About this task => Reproduce each of the following records without any deviation.

:::::

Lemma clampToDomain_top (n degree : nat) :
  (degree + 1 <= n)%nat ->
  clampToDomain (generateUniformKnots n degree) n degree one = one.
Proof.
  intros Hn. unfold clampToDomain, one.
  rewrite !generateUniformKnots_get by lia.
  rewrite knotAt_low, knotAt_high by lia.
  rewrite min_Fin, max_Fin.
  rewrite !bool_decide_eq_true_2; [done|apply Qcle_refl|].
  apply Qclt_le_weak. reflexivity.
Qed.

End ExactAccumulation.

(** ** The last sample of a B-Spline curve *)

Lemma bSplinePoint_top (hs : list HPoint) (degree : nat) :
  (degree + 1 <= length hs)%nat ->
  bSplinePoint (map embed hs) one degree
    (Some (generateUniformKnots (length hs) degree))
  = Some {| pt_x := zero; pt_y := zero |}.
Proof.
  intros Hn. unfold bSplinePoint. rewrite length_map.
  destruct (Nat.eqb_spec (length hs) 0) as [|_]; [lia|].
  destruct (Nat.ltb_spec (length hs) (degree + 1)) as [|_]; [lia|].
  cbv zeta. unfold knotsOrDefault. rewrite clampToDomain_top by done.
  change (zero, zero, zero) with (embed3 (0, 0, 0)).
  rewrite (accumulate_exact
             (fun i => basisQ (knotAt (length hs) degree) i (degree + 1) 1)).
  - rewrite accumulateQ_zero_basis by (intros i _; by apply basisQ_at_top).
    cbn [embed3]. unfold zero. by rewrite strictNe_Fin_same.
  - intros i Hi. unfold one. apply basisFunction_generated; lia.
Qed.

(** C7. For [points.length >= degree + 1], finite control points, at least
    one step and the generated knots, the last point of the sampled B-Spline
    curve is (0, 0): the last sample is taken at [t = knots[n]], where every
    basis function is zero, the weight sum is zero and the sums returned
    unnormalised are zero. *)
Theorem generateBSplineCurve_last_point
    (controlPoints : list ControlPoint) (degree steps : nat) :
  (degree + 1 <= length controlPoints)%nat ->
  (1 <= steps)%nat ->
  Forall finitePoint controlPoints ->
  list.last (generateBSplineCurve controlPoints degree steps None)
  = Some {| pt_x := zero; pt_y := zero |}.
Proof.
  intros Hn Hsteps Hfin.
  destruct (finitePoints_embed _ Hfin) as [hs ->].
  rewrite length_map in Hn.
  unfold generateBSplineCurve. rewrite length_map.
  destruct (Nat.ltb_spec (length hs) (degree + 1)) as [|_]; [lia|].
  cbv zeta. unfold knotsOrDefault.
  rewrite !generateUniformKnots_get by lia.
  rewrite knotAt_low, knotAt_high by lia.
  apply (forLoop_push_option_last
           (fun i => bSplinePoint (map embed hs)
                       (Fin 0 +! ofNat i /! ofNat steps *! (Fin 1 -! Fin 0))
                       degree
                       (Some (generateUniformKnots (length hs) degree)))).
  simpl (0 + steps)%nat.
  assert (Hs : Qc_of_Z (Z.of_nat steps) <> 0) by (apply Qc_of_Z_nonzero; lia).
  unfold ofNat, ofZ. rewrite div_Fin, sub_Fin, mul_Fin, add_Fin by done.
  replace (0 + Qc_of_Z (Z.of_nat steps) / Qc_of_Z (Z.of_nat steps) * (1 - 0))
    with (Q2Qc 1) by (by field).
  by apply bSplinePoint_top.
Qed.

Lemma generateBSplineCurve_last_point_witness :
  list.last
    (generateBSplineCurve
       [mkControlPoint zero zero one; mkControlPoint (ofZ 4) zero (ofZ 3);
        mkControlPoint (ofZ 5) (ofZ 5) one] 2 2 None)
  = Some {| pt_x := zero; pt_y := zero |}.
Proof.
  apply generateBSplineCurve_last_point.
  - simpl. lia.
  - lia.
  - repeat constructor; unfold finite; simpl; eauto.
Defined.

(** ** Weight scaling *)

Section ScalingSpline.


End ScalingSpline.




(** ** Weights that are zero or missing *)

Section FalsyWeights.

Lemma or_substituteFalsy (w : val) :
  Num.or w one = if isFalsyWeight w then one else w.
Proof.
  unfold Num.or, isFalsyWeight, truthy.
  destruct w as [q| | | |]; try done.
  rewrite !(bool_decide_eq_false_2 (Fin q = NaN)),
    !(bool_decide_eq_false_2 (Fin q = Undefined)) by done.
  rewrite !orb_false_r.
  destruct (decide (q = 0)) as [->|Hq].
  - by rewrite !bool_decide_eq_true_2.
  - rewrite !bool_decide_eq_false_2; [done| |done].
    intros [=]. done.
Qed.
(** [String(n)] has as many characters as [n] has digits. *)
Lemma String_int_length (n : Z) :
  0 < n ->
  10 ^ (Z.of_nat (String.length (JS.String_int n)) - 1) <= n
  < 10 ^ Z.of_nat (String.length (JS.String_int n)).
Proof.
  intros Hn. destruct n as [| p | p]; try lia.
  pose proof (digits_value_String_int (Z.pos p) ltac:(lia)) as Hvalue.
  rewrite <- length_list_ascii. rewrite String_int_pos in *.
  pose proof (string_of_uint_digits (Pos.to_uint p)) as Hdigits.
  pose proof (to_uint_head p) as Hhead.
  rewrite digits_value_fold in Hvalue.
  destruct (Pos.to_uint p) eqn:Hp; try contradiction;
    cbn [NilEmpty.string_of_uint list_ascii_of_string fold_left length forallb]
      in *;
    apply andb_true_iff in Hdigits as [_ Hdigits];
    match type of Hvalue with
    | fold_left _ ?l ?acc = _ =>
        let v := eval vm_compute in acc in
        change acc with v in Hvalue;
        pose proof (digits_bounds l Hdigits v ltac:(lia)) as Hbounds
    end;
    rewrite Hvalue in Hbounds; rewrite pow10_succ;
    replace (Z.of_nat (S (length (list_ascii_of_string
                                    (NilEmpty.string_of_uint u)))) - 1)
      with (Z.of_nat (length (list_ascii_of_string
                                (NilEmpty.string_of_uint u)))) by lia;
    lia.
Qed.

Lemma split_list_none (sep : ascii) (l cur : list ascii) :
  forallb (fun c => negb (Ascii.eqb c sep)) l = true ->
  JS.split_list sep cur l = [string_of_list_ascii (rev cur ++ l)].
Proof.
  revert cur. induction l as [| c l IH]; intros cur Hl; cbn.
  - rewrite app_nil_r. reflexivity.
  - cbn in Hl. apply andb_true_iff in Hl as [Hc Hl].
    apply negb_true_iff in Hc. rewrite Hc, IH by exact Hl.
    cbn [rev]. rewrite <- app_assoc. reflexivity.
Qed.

:::::

Exercise solution =>
Lemma clampToDomain_top (n degree : nat) :
  (degree + 1 <= n)%nat ->
  clampToDomain (generateUniformKnots n degree) n degree one = one.
Proof.
  intros Hn. unfold clampToDomain, one.
  rewrite !generateUniformKnots_get by lia.
  rewrite knotAt_low, knotAt_high by lia.
  rewrite min_Fin, max_Fin.
  rewrite !bool_decide_eq_true_2; [done|apply Qcle_refl|].
  apply Qclt_le_weak. reflexivity.
Qed.

End ExactAccumulation.

(** ** The last sample of a B-Spline curve *)

Lemma bSplinePoint_top (hs : list HPoint) (degree : nat) :
  (degree + 1 <= length hs)%nat ->
  bSplinePoint (map embed hs) one degree
    (Some (generateUniformKnots (length hs) degree))
  = Some {| pt_x := zero; pt_y := zero |}.
Proof.
  intros Hn. unfold bSplinePoint. rewrite length_map.
  destruct (Nat.eqb_spec (length hs) 0) as [|_]; [lia|].
  destruct (Nat.ltb_spec (length hs) (degree + 1)) as [|_]; [lia|].
  cbv zeta. unfold knotsOrDefault. rewrite clampToDomain_top by done.
  change (zero, zero, zero) with (embed3 (0, 0, 0)).
  rewrite (accumulate_exact
             (fun i => basisQ (knotAt (length hs) degree) i (degree + 1) 1)).
  - rewrite accumulateQ_zero_basis by (intros i _; by apply basisQ_at_top).
    cbn [embed3]. unfold zero. by rewrite strictNe_Fin_same.
  - intros i Hi. unfold one. apply basisFunction_generated; lia.
Qed.

(** C7. For [points.length >= degree + 1], finite control points, at least
    one step and the generated knots, the last point of the sampled B-Spline
    curve is (0, 0): the last sample is taken at [t = knots[n]], where every
    basis function is zero, the weight sum is zero and the sums returned
    unnormalised are zero. *)
Theorem generateBSplineCurve_last_point
    (controlPoints : list ControlPoint) (degree steps : nat) :
  (degree + 1 <= length controlPoints)%nat ->
  (1 <= steps)%nat ->
  Forall finitePoint controlPoints ->
  list.last (generateBSplineCurve controlPoints degree steps None)
  = Some {| pt_x := zero; pt_y := zero |}.
Proof.
  intros Hn Hsteps Hfin.
  destruct (finitePoints_embed _ Hfin) as [hs ->].
  rewrite length_map in Hn.
  unfold generateBSplineCurve. rewrite length_map.
  destruct (Nat.ltb_spec (length hs) (degree + 1)) as [|_]; [lia|].
  cbv zeta. unfold knotsOrDefault.
  rewrite !generateUniformKnots_get by lia.
  rewrite knotAt_low, knotAt_high by lia.
  apply (forLoop_push_option_last
           (fun i => bSplinePoint (map embed hs)
                       (Fin 0 +! ofNat i /! ofNat steps *! (Fin 1 -! Fin 0))
                       degree
                       (Some (generateUniformKnots (length hs) degree)))).
  simpl (0 + steps)%nat.
  assert (Hs : Qc_of_Z (Z.of_nat steps) <> 0) by (apply Qc_of_Z_nonzero; lia).
  unfold ofNat, ofZ. rewrite div_Fin, sub_Fin, mul_Fin, add_Fin by done.
  replace (0 + Qc_of_Z (Z.of_nat steps) / Qc_of_Z (Z.of_nat steps) * (1 - 0))
    with (Q2Qc 1) by (by field).
  by apply bSplinePoint_top.
Qed.

Lemma generateBSplineCurve_last_point_witness :
  list.last
    (generateBSplineCurve
       [mkControlPoint zero zero one; mkControlPoint (ofZ 4) zero (ofZ 3);
        mkControlPoint (ofZ 5) (ofZ 5) one] 2 2 None)
  = Some {| pt_x := zero; pt_y := zero |}.
Proof.
  apply generateBSplineCurve_last_point.
  - simpl. lia.
  - lia.
  - repeat constructor; unfold finite; simpl; eauto.
Defined.

(** ** Weight scaling *)

Section ScalingSpline.


End ScalingSpline.




(** ** Weights that are zero or missing *)

Section FalsyWeights.

Lemma or_substituteFalsy (w : val) :
  Num.or w one = if isFalsyWeight w then one else w.
Proof.
  unfold Num.or, isFalsyWeight, truthy.
  destruct w as [q| | | |]; try done.
  rewrite !(bool_decide_eq_false_2 (Fin q = NaN)),
    !(bool_decide_eq_false_2 (Fin q = Undefined)) by done.
  rewrite !orb_false_r.
  destruct (decide (q = 0)) as [->|Hq].
  - by rewrite !bool_decide_eq_true_2.
  - rewrite !bool_decide_eq_false_2; [done| |done].
    intros [=]. done.
Qed.
(** [String(n)] has as many characters as [n] has digits. *)
Lemma String_int_length (n : Z) :
  0 < n ->
  10 ^ (Z.of_nat (String.length (JS.String_int n)) - 1) <= n
  < 10 ^ Z.of_nat (String.length (JS.String_int n)).
Proof.
  intros Hn. destruct n as [| p | p]; try lia.
  pose proof (digits_value_String_int (Z.pos p) ltac:(lia)) as Hvalue.
  rewrite <- length_list_ascii. rewrite String_int_pos in *.
  pose proof (string_of_uint_digits (Pos.to_uint p)) as Hdigits.
  pose proof (to_uint_head p) as Hhead.
  rewrite digits_value_fold in Hvalue.
  destruct (Pos.to_uint p) eqn:Hp; try contradiction;
    cbn [NilEmpty.string_of_uint list_ascii_of_string fold_left length forallb]
      in *;
    apply andb_true_iff in Hdigits as [_ Hdigits];
    match type of Hvalue with
    | fold_left _ ?l ?acc = _ =>
        let v := eval vm_compute in acc in
        change acc with v in Hvalue;
        pose proof (digits_bounds l Hdigits v ltac:(lia)) as Hbounds
    end;
    rewrite Hvalue in Hbounds; rewrite pow10_succ;
    replace (Z.of_nat (S (length (list_ascii_of_string
                                    (NilEmpty.string_of_uint u)))) - 1)
      with (Z.of_nat (length (list_ascii_of_string
                                (NilEmpty.string_of_uint u)))) by lia;
    lia.
Qed.

Lemma split_list_none (sep : ascii) (l cur : list ascii) :
  forallb (fun c => negb (Ascii.eqb c sep)) l = true ->
  JS.split_list sep cur l = [string_of_list_ascii (rev cur ++ l)].
Proof.
  revert cur. induction l as [| c l IH]; intros cur Hl; cbn.
  - rewrite app_nil_r. reflexivity.
  - cbn in Hl. apply andb_true_iff in Hl as [Hc Hl].
    apply negb_true_iff in Hc. rewrite Hc, IH by exact Hl.
    cbn [rev]. rewrite <- app_assoc. reflexivity.
Qed.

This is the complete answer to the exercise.